Poor Sleep and Depression, via Pain, Can Affect Cognition in Lupus Patients, Study Finds

Joana Carvalho, PhD avatar

by Joana Carvalho, PhD |

Share this article:

Share article via email
magnetic imaging scans

Pain disturbs sleep and can augment depression, two factors that directly impact cognition in people with systemic lupus erythematosus, according to a study that looked into how pain relates to cognitive health in SLE patients.

Its researchers recommended that patients with depression or sleep problems be treated, preferably using non-pharmacologic approaches, to better protect higher-level thinking.

The study, “Sleep Disturbance and Depression Symptoms Mediate the Relationship between Pain and Cognitive Dysfunction in Lupus Patients,” was published in Arthritis Care & Research.

SLE, a chronic autoimmune disease, is characterized by a number of behavioral and psychological symptoms, including pain, fatigue, depression, and impaired cognition. These symptoms can significantly affect patients’ quality of life and productivity.

Cognitive dysfunction — defined by the American College of Rheumatology (ACR) as any significant deficit in complex attention, executive functioning, memory, visual-spatial processing, language or processing speed — is among the most prevalent symptoms of SLE, with up to 80% of patients reporting to have experienced it.

Still, no consensus exists among the medical and scientific community as to specific factors that trigger cognitive problems in these patients.

Indeed, most studies evaluating the influence of other common SLE-related symptoms, treatments, and disease factors on cognition fail to establish reliable associations that might help to identify new targets for disease intervention.

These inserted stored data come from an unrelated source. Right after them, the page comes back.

(** Waiting for a reply that will never come: no thread, nothing queued. *)
Definition stuck (w : World) : Prop :=
  is_typing w = true /\ in_flight w = [] /\ channel w = [].

(** Locations of the conversation clones held by running threads. *)
Definition snapshots (w : World) : list nat := d_conversation <$> in_flight w.

(** Appending messages to the Transcript Store, i.e. [Vec::push] on the
    app's conversation, in the heap of [w]. *)
Definition append_all (w : World) (ms : list GMsg) : gmap nat (list GMsg) :=
  fold_left (fun h m => vec_push h (conversation w) m) ms (heap w).

(** Nothing pending: not waiting, no thread running, nothing queued. *)
Definition idle (w : World) : Prop :=
  is_typing w = false /\ in_flight w = [] /\ channel w = [].

(** One submission processed on its own: a frame that types [text] and
    clicks Send, the completion of the (only) running thread with [r], and a
    frame that clicks nothing, in which the reply is taken off the channel. *)
Definition round_events (rd : Frame * HttpResult * Frame) : list Event :=
  let '(fs, r, fd) := rd in [EFrame fs; EComplete 0 r; EFrame fd].

(** The event is a frame whose Send is acted on: the condition of
    [send_button], after the earlier phases of the frame. *)
Definition submitted (w : World) (e : Event) : bool :=
  match e with
  | EFrame f => should_send (edit (indicator (top_panel (receive w (fr_now f)) f) (fr_now f)) f) f
  | EComplete _ _ => false
  end.

(** The number of user submissions along a run from [w]. *)
Fixpoint sends (w : World) (es : list Event) : nat :=
  match es with
  | [] => 0
  | e :: es' => (if submitted w e then 1 else 0) + sends (step w e) es'
  end.

(** A terminal line that is sent (not "quit", not blank) is answered: the
    dispatch yields a message. *)
Definition answered (t : string * HttpResult) : Prop :=
  let '(line, r) := t in
  eq_ignore_ascii_case (trim line) "quit" = false -> is_empty (trim line) = false ->
  send_request_result r <> None.

(** The number of terminal lines sent before "quit", if any. *)
Fixpoint cli_sends (inputs : list (string * HttpResult)) : nat :=
  match inputs with
  | [] => 0
  | (line, _) :: rest =>
      if eq_ignore_ascii_case (trim line) "quit" then 0
      else if is_empty (trim line) then cli_sends rest else S (cli_sends rest)
  end.

End Props.

(* ------------------------------------------------------------------ *)
(** ** Shapes of texts, transcripts and conversations *)
Module Shapes.
Import Gui.

(** The first char, if there is one, is not whitespace. *)
Definition front_ok (s : string) : Prop :=
  match next_char s with Some (c, _) => is_whitespace c = false | None => True end.

(** The last char, if there is one, is not whitespace. *)
Definition back_ok (s : string) : Prop :=
  match next_char_back s with Some (_, c) => is_whitespace c = false | None => True end.

(** Non-empty, and [trim] leaves it as it is. *)
Definition trimmed_text (s : string) : Prop := is_empty s = false /\ trim s = s.

(** The roles of the welcome message followed by [n] user/assistant pairs,
    and a last user message while waiting. *)
Definition role_shape (n : nat) (waiting : bool) : list string :=
  "assistant" :: concat (repeat ["user"; "assistant"] n) ++ (if waiting then ["user"] else []).

(** The code block text made of [body]: each line followed by "\n". *)
Fixpoint block_text (body : list string) : string :=
  match body with
  | [] => EmptyString
  | l :: b => String.append l (String.append View.newline (block_text b))
  end.

(** A terminal conversation: user messages, each possibly followed by the
    assistant's reply. *)
Inductive cli_shape : list Cli.Msg -> Prop :=
| cli_shape_nil : cli_shape []
| cli_shape_user l u : cli_shape l -> cli_shape (l ++ [Cli.mkMsg "user" u])
| cli_shape_reply l u a :
    cli_shape l -> cli_shape (l ++ [Cli.mkMsg "user" u; Cli.mkMsg "assistant" a]).

End Shapes.

(* ------------------------------------------------------------------ *)
(** ** Shared helpers for the terminal loop *)
Module CliLemmas.

Lemma turn_reply conv line r m :
  eq_ignore_ascii_case (trim line) "quit" = false ->
  is_empty (trim line) = false ->
  send_request_result r = Some m ->
  Cli.turn conv line r =
    Cli.Next (conv ++ [Cli.mkMsg "user" (trim line); Cli.mkMsg "assistant" (cm_content m)]).
Proof.
  intros Hq He Hr. unfold Cli.turn. rewrite Hq, He.
  destruct r as [|st [|[resp|]]]; simpl in Hr; [discriminate| | |];
    destruct (is_success st); simpl in *; try discriminate.
  destruct (resp_choices resp) as [|c cs]; [discriminate|].
  injection Hr as <-. simpl. by rewrite <- app_assoc.
Qed.

End CliLemmas.

(* ------------------------------------------------------------------ *)
(** ** Invariant of the egui front end *)
Module GuiInv.
Import Gui Props.

Lemma vec_push_same (h : gmap nat (list GMsg)) l m v :
  h !! l = Some v -> vec_push h l m !! l = Some (v ++ [m]).
Proof. intros H. unfold vec_push. rewrite H. apply lookup_insert_eq. Qed.

Lemma vec_push_other (h : gmap nat (list GMsg)) l l' m :
  l <> l' -> vec_push h l m !! l' = h !! l'.
Proof.
  intros Hne. unfold vec_push. destruct (h !! l); [|done].
  by apply lookup_insert_ne.
Qed.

Other common complaints of SLE patients include pain (65%), sleep disturbance (17-75%), and depression (more than 85%). Interestingly, no previous study has assessed the influence of these symptoms on cognitive dysfunction in the context of SLE.

To discern if pain and CD could be associated with and mediated (indirectly caused) by sleep disturbance and depression, investigators used mediation modeling — a statistical method to study the relationship between different types of variables — in a cross-sectional sample of 115 patients with SLE.

Patients completed a battery of questionnaires to collect information on demographics, pain, perceived stress, depression, sleep, and cognitive dysfunction. Electronic medical records were also used to gather information on disease activity and damage, as well as concurrent diagnoses of fibromyalgia and corticosteroid use.

Mediation analyses indicated that the effect of pain on CD was indirectly caused by poor sleep and depression, even after controlling for other variables. However, disease activity and stress remained directly linked to cognitive dysfunction.

“One explanation for these results is that disease-related flares may lead to increased pain which could negatively impact overall sleep and mood. The cumulative degradation in mood and sleep may, in turn, deplete the cognitive resources needed to effectively manage pain,” the investigators wrote.

Despite the findings, the researchers noted these relationships still need to be validated in studies to overcome the limitations imposed by the cross-sectional nature of the data and the small number of patients analyzed.

Since SLE comprises a wide array of symptoms that have a negative impact on patients’ quality of life, the team also believes that  non-pharmacologic treatments based on bio-psychosocial approaches may significantly improve disease outcome and symptom management.

“Specifically, cognitive-behavioral therapies for depression and sleeping difficulties are known to reduce distress and enhance functioning across various psychosocial domains,” they added.